Kulturdenkmal.
Von Bissing a des loisirs. Il les emploie à des choses éminemment utiles. L'autre jour, il a donné une conférence sur la reconstruction des villes belges détruites par les soldats allemands. C'était à Aix-la-Chapelle. A Bruxelles, il aurait pu parler devant des banquettes vides.
D'après le compte rendu des journaux hollandais tolérés par la censure, il y a débité des choses véritablement ahurissantes. «La reconstruction de nos villes le préoccupe beaucoup, tant par un noble souci d'art que pour enlever aux germanophobes un prétexte de critiques... Aussi voudrait-il que quelques ingénieurs visitassent l'Allemagne pour y apprendre leur art et nos villes reconstruites deviendraient un Kulturdenkmal, un souvenir de la culture allemande.»
Il faut un joli culot pour raconter des choses pareilles! Malheureusement, ajoute-t-il naïvement, les communes belges ne veulent pas avancer l'argent en ce moment. La psychologie de notre peuple reste pour lui une insoluble énigme.
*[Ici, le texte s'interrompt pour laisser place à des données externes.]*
(** Runs once the dataclass fields are set.  [super().__init__()] leaves the
    reward options unattached. *)
Definition __post_init_post_parse__ (f : ActorCriticFields)
  : outcome ActorCriticBase :=
  if negb (whitelist_is_none (state_preprocessing_options f)) then
    Raise (AssertionError (Some state_whitelist_msg))
  else if negb (whitelist_is_none (action_preprocessing_options f)) then
    Raise (AssertionError (Some action_whitelist_msg))
  else
    Ok {| fields := f;
          _reward_options := None;
          _state_preprocessing_options := state_preprocessing_options f;
          _action_preprocessing_options := action_preprocessing_options f;
          _metrics_to_score := None;
          _actor_network := None;
          _q1_network := None |}.

Definition should_generate_eval_dataset (m : ActorCriticBase) : bool :=
  calc_cpe_in_training (eval_parameters m).

Definition set_metrics_to_score (v : list string) (m : ActorCriticBase)
  : ActorCriticBase :=
  {| fields := fields m;
     _reward_options := _reward_options m;
     _state_preprocessing_options := _state_preprocessing_options m;
     _action_preprocessing_options := _action_preprocessing_options m;
     _metrics_to_score := Some v;
     _actor_network := _actor_network m;
     _q1_network := _q1_network m |}.

Section Methods.
Variable caps : Capabilities.

(** Property [metrics_to_score]. *)
Definition metrics_to_score : M (list string) :=
  get_self ≫= λ m : ActorCriticBase,
  match _reward_options m with
  | None => raise (AssertionError None)
  | Some reward_options =>
      match _metrics_to_score m with
      | None =>
          let mrv := metric_reward_values reward_options in
          emit (CallGetMetricsToScore mrv);;
          let v := get_metrics_to_score caps mrv in
          put_self (set_metrics_to_score v m);;
          mret v
      | Some v => mret v
      end
  end.

(** Property [state_feature_config]. *)
Definition state_feature_config (m : ActorCriticBase) : ModelFeatureConfig :=
  get_feature_config (state_float_features m).

Definition action_features_msg : string := "You must set action_float_features".

(** Property [action_feature_config]. *)
Definition action_feature_config : M ModelFeatureConfig :=
  get_self ≫= λ m : ActorCriticBase,
  assert_ (bool_decide (0 < length (action_float_features m))%nat)
          (Some action_features_msg);;
  mret (get_feature_config (Some (action_float_features m))).

Definition identify (ts : TableSpec) (col : InputColumn.t)
    (opts : PreprocessingOptions) : M (gmap Z NormalizationParameters) :=
  emit (CallIdentify ts col opts);;
  lift (identify_normalization_parameters caps ts col opts).

(** The override passed for every action feature: the builder default,
    replaced by the manager's own when that is set. *)
Definition resolve_action_feature_override (m : ActorCriticBase) : string :=
  let action_feature_override_ :=
    default_action_preprocessing (actor_net_builder m) in
  match action_feature_override m with
  | Some o => o
  | None => action_feature_override_
  end.

Definition feature_overrides_is_none (opts : PreprocessingOptions) : bool :=
  match feature_overrides opts with None => true | Some _ => false end.
(** The inner [while ( alist )] loop of [hashtable_rehash]. *)
Fixpoint rehash_chain (fuel : nat) (m : heap) (new_buckets : list muse_cell)
    (new_bucket_count : Z) (alist : muse_cell) : option (heap * list muse_cell) :=
  match fuel with
  | O => None
  | S fuel' =>
    if decide (alist = MUSE_NIL) then Some (m, new_buckets)
    else
      kv ← _head m alist;
      k ← _head m kv;
      new_b ← bucket_for_hash (muse_hash k) new_bucket_count;
      next ← _tail m alist;
      old ← arr_get new_buckets new_b;
      m' ← _sett m alist old;
      new_buckets' ← arr_set new_buckets new_b alist;
      rehash_chain fuel' m' new_buckets' new_bucket_count next
  end.

(** The outer [for ( ; i < N; ++i )] loop, over the bucket indices
    [i, i+1, ..., i+n-1]. *)
Fixpoint rehash_buckets (n : nat) (i : Z) (m : heap) (old_buckets new_buckets : list muse_cell)
    (new_bucket_count : Z) : option (heap * list muse_cell) :=
  match n with
  | O => Some (m, new_buckets)
  | S n' =>
    alist ← arr_get old_buckets i;
    '(m', new_buckets') ← rehash_chain (walk_fuel m) m new_buckets new_bucket_count alist;
    rehash_buckets n' (i + 1) m' old_buckets new_buckets' new_bucket_count
  end.

Definition hashtable_rehash (m : heap) (h : hashtable_t) (new_bucket_count : Z)
  : option (heap * hashtable_t) :=
  let new_bucket_count := Z.lor new_bucket_count 1 in
  let new_buckets := calloc new_bucket_count in
  '(m', new_buckets') ←
    rehash_buckets (Z.to_nat (bucket_count h)) 0 m (buckets h) new_buckets new_bucket_count;
  Some (m', {| count := count h; bucket_count := new_bucket_count; buckets := new_buckets' |}).

(** [hashtable_add]; [muse_assert] is fatal when it fails. *)
Definition hashtable_add (m : heap) (h : hashtable_t) (key value : muse_cell)
    (hash_opt : option Z) : option (heap * hashtable_t * cellref) :=
  let hash := match hash_opt with Some x => x | None => muse_hash key end in
  bucket ← bucket_for_hash hash (bucket_count h);
  '(m1, h1, bucket1) ←
    (if decide (to_int (count h + 1) >= to_int (2 * bucket_count h)) then
       '(m', h') ← hashtable_rehash m h (to_int (bucket_count h * 2));
       bucket' ← bucket_for_hash hash (bucket_count h');
       Some (m', h', bucket')
     else Some (m, h, bucket));
  if decide (value = MUSE_NIL) then None
  else
    old ← arr_get (buckets h1) bucket1;
    let '(m2, kv) := _cons m1 key value in
    let '(m3, c) := _cons m2 kv old in
    bk ← arr_set (buckets h1) bucket1 c;
    Some (m3,
          {| count := to_int (count h1 + 1); bucket_count := bucket_count h1; buckets := bk |},
          InBucket bucket1).

(** Modelled from the spec: [muse_assoc_iter], which is not in these files
    ("linear scan of that bucket's association list for structural key
    equality").  It returns the address of the cell reference that holds the
    list cell of the first pair whose key equals [key], or NULL. *)
Fixpoint assoc_iter (fuel : nat) (m : heap) (bk : list muse_cell) (alist : cellref)
    (key : muse_cell) : option (option cellref) :=
  match fuel with
  | O => None
  | S fuel' =>
    c ← load m bk alist;
    if decide (c = MUSE_NIL) then Some None
    else
      kv ← _head m c;
      k ← _head m kv;
      if muse_equal k key then Some (Some alist)
      else assoc_iter fuel' m bk (InTail c) key
  end.

Definition muse_assoc_iter (m : heap) (bk : list muse_cell) (alist : cellref)
    (key : muse_cell) : option (option cellref) :=
  assoc_iter (walk_fuel m) m bk alist key.

(** [hashtable_get]: the pair's address (or NULL) and the hash written to
    [hash_out]. *)
Definition hashtable_get (m : heap) (h : hashtable_t) (key : muse_cell)
  : option (option cellref * Z) :=
  let hash := muse_hash key in
  bucket ← bucket_for_hash hash (bucket_count h);
  kvpair ← muse_assoc_iter m (buckets h) (InBucket bucket) key;
  Some (kvpair, hash).

(** [fn_hashtable]: the call entry point.  [value_arg] is the evaluated
    second argument when there is one. *)
Definition fn_hashtable (m : heap) (h : hashtable_t) (key : muse_cell)
    (value_arg : option muse_cell) : option (heap * hashtable_t * muse_cell) :=
  '(kvpair, hash) ← hashtable_get m h key;
  match value_arg with
  | Some value =>
    match kvpair with
    | Some p =>
      if decide (value = MUSE_NIL) then
        c ← load m (buckets h) p;
        t ← _tail m c;
        '(m', bk') ← store m (buckets h) p t;
        Some (m',
              {| count := to_int (count h - 1); bucket_count := bucket_count h; buckets := bk' |},
              MUSE_NIL)
      else
        c ← load m (buckets h) p;
        kv ← _head m c;
        m' ← _sett m kv value;
        Some (m', h, value)
    | None =>
      if decide (value = MUSE_NIL) then Some (m, h, MUSE_NIL)
      else
        '(m', h', _) ← hashtable_add m h key value (Some hash);
        Some (m', h', value)
    end
  | None =>
    match kvpair with
    | Some p =>
      c ← load m (buckets h) p;
      kv ← _head m c;
      v ← _tail m kv;
      Some (m, h, v)
    | None => Some (m, h, MUSE_NIL)
    end
  end.

(** [fn_alist_to_hashtable]: a table with the default seven buckets gets a
    copy of the list's spine as its first bucket and is rehashed to [count]
    buckets.  The pairs of the list are shared with the table. *)
Definition fn_alist_to_hashtable (m : heap) (alist : muse_cell) : option (heap * hashtable_t) :=
  let h := hashtable_init None in
  '(alistarr, count) ← muse_list_to_array m alist;
  '(m1, alist_copy) ← muse_array_to_list m count alistarr 0 1;
  bk ← arr_set (buckets h) 0 alist_copy;
  hashtable_rehash m1 {| count := count; bucket_count := bucket_count h; buckets := bk |} count.

(** A sequence of calls of the table, each with a key and, for a call with
    two arguments, a value. *)
Fixpoint run_calls (m : heap) (h : hashtable_t) (calls : list (muse_cell * option muse_cell))
  : option (heap * hashtable_t) :=
  match calls with
  | [] => Some (m, h)
  | (key, value_arg) :: rest =>
    '(m', h', _) ← fn_hashtable m h key value_arg;
    run_calls m' h' rest
  end.

(** *** The representation of a table in the heap

    A bucket is a chain of list cells, each of which points to a pair cell.
    An [entry] names the two cells of one stored pair and their contents. *)
Record entry := Entry {
  e_cell : muse_cell;   (* the list cell in the bucket's chain *)
  e_pair : muse_cell;   (* the (key . value) cell *)
  e_key : muse_cell;
  e_val : muse_cell
}.

Fixpoint chain (m : heap) (c : muse_cell) (es : list entry) : Prop :=
  match es with
  | [] => c = MUSE_NIL
  | e :: es' =>
    c = e_cell e /\ c <> MUSE_NIL /\
    exists next, m !! c = Some (Cons (e_pair e) next) /\
                 m !! e_pair e = Some (Cons (e_key e) (e_val e)) /\
                 chain m next es'
  end.

Definition cells_of (es : list entry) : list muse_cell :=
  e ← es; [e_cell e; e_pair e].
Arguments cells_of : simpl never.

Record table_inv (m : heap) (h : hashtable_t) (bs : list (list entry)) : Prop := {
  inv_bucket_count : 0 < bucket_count h < int_half;
  inv_length : Z.of_nat (length (buckets h)) = bucket_count h;
  inv_chains : Forall2 (chain m) (buckets h) bs;
  inv_nodup : NoDup (cells_of (concat bs));
  inv_count : count h = Z.of_nat (length (concat bs))
}.

(** Every pair lives in the bucket its key hashes to. *)
Definition placed (bc : Z) (bs : list (list entry)) : Prop :=
  forall (i : nat) es e,
    bs !! i = Some es -> e ∈ es ->
    bucket_for_hash (muse_hash (e_key e)) bc = Some (Z.of_nat i).

(** What the scan of [muse_assoc_iter] yields on a chain: the first entry
    whose key equals [key], and the address that was holding its list cell. *)
Fixpoint first_match (key : muse_cell) (es : list entry) : option entry :=
  match es with
  | [] => None
  | e :: es' => if muse_equal (e_key e) key then Some e else first_match key es'
  end.

Fixpoint scan (key : muse_cell) (prev : cellref) (es : list entry) : option cellref :=
  match es with
  | [] => None
  | e :: es' =>
    if muse_equal (e_key e) key then Some prev else scan key (InTail (e_cell e)) es'
  end.
(** * Order validation and audit logging of the Caarl storefront

    A shallow embedding of the order-validation pipeline found in
    [src/lib/guest-checkout.ts], which bundles these TypeScript modules:

    - [order-validation-client]: the synchronous business-rule validator
      used by the cart page;
    - [order-validation]: the validator that queries the database, a second
      set of business rules and the composite [validateOrder];
    - [order-audit-logger]: the [OrderAuditLogger] class;
    - [guest-checkout]: the guest cart and the checkout data kept in
      [localStorage], and the migration of the guest cart;

    and of the form of [src/components/cart-items.tsx] that builds the
    draft and runs the client validator on it.

    JavaScript numbers are IEEE 754 binary64 values and are modelled by
    Rocq's primitive floats, which are binary64 as well.  Strings are
    sequences of 8-bit code units.  Code that pushes onto arrays, awaits
    remote calls and catches exceptions is written in a small state and
    exception monad in which the state survives a [throw], as the arrays
    of the source do. *)

From Stdlib Require Import List String Ascii ZArith Lia Bool Floats.
From Stdlib Require Import DecimalString DecimalNat.
Import ListNotations.
Open Scope string_scope.
Open Scope list_scope.
#[local] Set Warnings "-inexact-float".

(** ** The JavaScript primitives the source relies on *)

Module Js.

Definition number := float.

Inductive exn : Type :=
| TypeError (msg : string)
| RangeError (msg : string)
| ReferenceError (msg : string)
| HostError (msg : string).

Definition Result (A : Type) : Type := (exn + A)%type.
C'est véritablement savoureux! von Bissing ne nous comprend pas. Notre mentalité lui échappe et notre psychologie reste pour lui une énigme, l'énigme belge.
Notre caractère, le voici en quelques mots: le Belge est essentiellement bon garçon, franc, loyal, mais indépendant, ne s'en laissant imposer par rien ni par personne; hospitalier et confiant, il devient intraitable dès qu'on a abusé de sa confiance. Il est encore ce qu'il fut au cours des siècles: irréductible et incompressible. On peut se l'attacher par l'affection, mais on ne le domine pas.
Vous croyiez nous tenir sous la lourde botte allemande et vous vous étonnez de notre esprit d'indépendance, qui garde toute sa liberté d'allures. Ignorez-vous que, malgré les dominations étrangères, nous avons tout un passé d'indépendance, alors qu'il y a un siècle à peine (1807!) vos paysans prussiens étaient encore des serfs attachés à la glèbe.
Dans nos provinces belges naquirent les franchises communales, germe de toutes les libertés modernes, à l'époque où s'y développait cette admirable architecture dont nos monuments témoignent encore.
Nous n'irons pas en Allemagne prendre le goût de ce qui est beau, noble et élevé. A l'Exposition de Bruxelles, nous avons pu apprécier votre architecture dans toute sa laideur. L'incendie mystérieux qui dévora en une nuit la plus belle partie de l'exposition s'arrêta stupéfait devant votre pavillon et recula devant tant de lourdeur.
Vous et les vôtres, qui avez tout imité, tout contrefait, tout exploité, vous n'avez rien à apprendre aux autres. Ce grand mouvement d'art qui pénètre toute notre vie moderne, vos contrefacteurs n'en ont pas compris la véritable beauté; ils n'ont pu que l'industrialiser et le commercialiser.